DCA’s rising popularity among crypto investors has led to increased scrutiny of its effectiveness. This strategy, akin to saving money in a piggy bank, involves making regular, fixed-amount purchases of a cryptocurrency over time. By analyzing Solana (SOL), which has risen from the ashes to become highly popular, we can see that an investor who started with a 100 TL investment in January 2021 and continued with monthly purchases would have invested a total of 3600 TL to date.
Over a 36-month period, this modest investment in SOL would have grown to 36,000 TL, yielding a profit of 33,788 TL, which translates to a 938.57% return on investment. It’s important to note that despite SOL’s price dips at the end of 2022 and the beginning of 2023, the investment level remained low. However, on November 26, 2021, the profitability peaked at around 1500%, and a potential bull run could further multiply this investment.
On the other hand, Dogecoin (DOGE), despite its incredible surge thanks to Elon Musk’s support, followed by a significant drop, has provided less return compared to SOL. Over the same 36-month period, a monthly investment of 100 TL in DOGE would have only tripled, resulting in a total value of 10,819 TL.
Shiba Inu (SHIB) has outperformed its competitors, with an initial investment of 100 TL per month since February 2021 skyrocketing to unimaginable amounts. After 36 months, the portfolio saw a growth of 66,715%. Interestingly, the highest value of this investment was reached around October-November 2021, when a 1000 TL investment exceeded 80 million TL. Despite subsequent declines, the portfolio remained just over 24 million TL.

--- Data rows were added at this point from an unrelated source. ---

(* ===== verification/Ws.v ===== *)
(** * ws.c: the WebSocket client

    Every function of the file over libcurl's answers: a connection attempt is given how
    its calls go, a send or a receive the list of what [curl_ws_send] or [curl_ws_recv]
    return, each [CURLE_AGAIN] with what [poll] says and the time left.  A call that is
    still waiting when the list ends returns [None].  The guards on null pointers are
    excluded by the types. *)

From S2P Require Import Prelude Bytes.
#[local] Open Scope Z_scope.

(** src/src/ws.c:12-12 [IDX_WS_DEFAULT_CONNECT_TIMEOUT_MS] *)
Definition IDX_WS_DEFAULT_CONNECT_TIMEOUT_MS : Z := 15000.
(** src/src/ws.c:20-20 [IDX_WS_DEFAULT_MAX_MESSAGE] *)
Definition IDX_WS_DEFAULT_MAX_MESSAGE : Z := 64 * 1024 * 1024.
(** src/src/ws.c:21-21 [IDX_WS_DEFAULT_INITIAL_BUFFER] *)
Definition IDX_WS_DEFAULT_INITIAL_BUFFER : Z := 16 * 1024 * 1024.
(** src/src/ws.c:28-28 [IDX_WS_CHUNK] *)
Definition IDX_WS_CHUNK : Z := 512 * 1024.

(** src/include/ws.h:26-42 [idx_ws_options] *)
Record idx_ws_options := WsOptions {
  ws_url : option bytes;
  connect_timeout_ms : Z;
  max_message_bytes : Z;
  initial_buffer_bytes : Z;
  verify_tls : bool
}.

(** src/include/ws.h:47-53 [idx_ws_stats] *)
Record idx_ws_stats := WsStats {
  messages_received : Z;
  bytes_received : Z;
  fragments_received : Z;
  pings_received : Z;
  largest_message : Z
}.

(** src/src/ws.c:30-40 [idx_ws]: without the handle and the scratch of curl. *)
Record idx_ws := Ws {
  ws_message : idx_buffer;
  max_message : Z;
  ws_stats : idx_ws_stats;
  ws_closed : bool;
  message_delivered : bool
}.

(** src/src/ws.c:45-54 [idx_ws_options_init] *)
Definition idx_ws_options_init : idx_ws_options :=
  WsOptions None IDX_WS_DEFAULT_CONNECT_TIMEOUT_MS IDX_WS_DEFAULT_MAX_MESSAGE IDX_WS_DEFAULT_INITIAL_BUFFER true.

(** ** Connecting *)

(** How the calls of a connection attempt go. *)
Record connect_env := ConnectEnv { global_init_ok : bool; easy_init_ok : bool; perform_ok : bool }.

(** What a connection holds, and the options curl is given. *)
Inductive held := WsHandle | WsChunk | WsBuffer | CurlHandle.
Record curl_settings := CurlSettings { set_url : bytes; set_timeout : Z; set_verify_peer : Z; set_verify_host : Z }.
Inductive ws_action := Acquired (x : held) | Released (x : held) | Performed (s : curl_settings) | SentClose.

#[export] Instance held_eq_dec : EqDecision held.
Proof. solve_decision. Defined.

(** src/src/ws.c:62-74 [ensure_curl_global]: [initialized] is its static flag. *)
Definition ensure_curl_global (env : connect_env) (initialized : bool) : result unit * bool :=
  if initialized then (Ok tt, true)
  else if global_init_ok env then (Ok tt, true) else (IDX_FAIL IDX_ERR_INTERNAL, false).

(** src/src/ws.c:118-130 [idx_ws_connect]: the options set on the handle. *)
Definition settings_of (options : idx_ws_options) (url : bytes) : curl_settings :=
  CurlSettings url
    (if 0 <? connect_timeout_ms options then connect_timeout_ms options else IDX_WS_DEFAULT_CONNECT_TIMEOUT_MS)
    (if verify_tls options then 1 else 0) (if verify_tls options then 2 else 0).

(** src/src/ws.c:76-154 [idx_ws_connect] *)
Definition idx_ws_connect (options : idx_ws_options) (env : connect_env) (initialized : bool) (h : heap)
    : result idx_ws * list ws_action * bool * heap :=
  match ws_url options with
  | None => (IDX_FAIL IDX_ERR_INVALID_ARG, [], initialized, h)
  | Some url =>
      let '(global, initialized) := ensure_curl_global env initialized in
      match global with
      | Err e => (Err e, [], initialized, h)
      | Ok _ =>
          let '(ok, h) := malloc h in
          if negb ok then (IDX_FAIL IDX_ERR_NO_MEMORY, [], initialized, h)
          else
            let max := if 0 <? max_message_bytes options then max_message_bytes options else IDX_WS_DEFAULT_MAX_MESSAGE in
            let '(ok, h) := malloc h in
            if negb ok then (IDX_FAIL IDX_ERR_NO_MEMORY, [Acquired WsHandle; Released WsHandle], initialized, h)
            else
              let initial := if 0 <? initial_buffer_bytes options then initial_buffer_bytes options
                             else IDX_WS_DEFAULT_INITIAL_BUFFER in
              let '(reserved, buffer, h) := idx_buffer_reserve (Some idx_buffer_init) initial h in
              match reserved, buffer with
              | Ok _, Some buffer =>
                  let acquired := [Acquired WsHandle; Acquired WsChunk; Acquired WsBuffer] in
                  let freed := [Released WsBuffer; Released WsChunk; Released WsHandle] in
                  if negb (easy_init_ok env) then (IDX_FAIL IDX_ERR_INTERNAL, acquired ++ freed, initialized, h)
                  else
                    let acquired := acquired ++ [Acquired CurlHandle; Performed (settings_of options url)] in
                    if negb (perform_ok env)
                    then (IDX_FAIL IDX_ERR_NETWORK, acquired ++ [Released CurlHandle] ++ freed, initialized, h)
                    else (Ok (Ws buffer max (WsStats 0 0 0 0 0) false false), acquired, initialized, h)
              | _, _ =>
                  (Err IDX_ERR_NO_MEMORY,
                   [Acquired WsHandle; Acquired WsChunk; Released WsChunk; Released WsHandle], initialized, h)
              end
      end
  end.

While Shiba Inu represents an extreme case, often seen in the wallets of early investors or team members who did not sell, finding similar high-growth altcoins is not always feasible for investors. Nevertheless, even with just these three altcoins, DCA has proven to be effective, offering return opportunities even without large investments.
However, it’s crucial to remember that many cryptocurrencies have disappointed investors in the past, and not all strategies yield positive results. Caution and due diligence remain essential in the volatile world of crypto investing.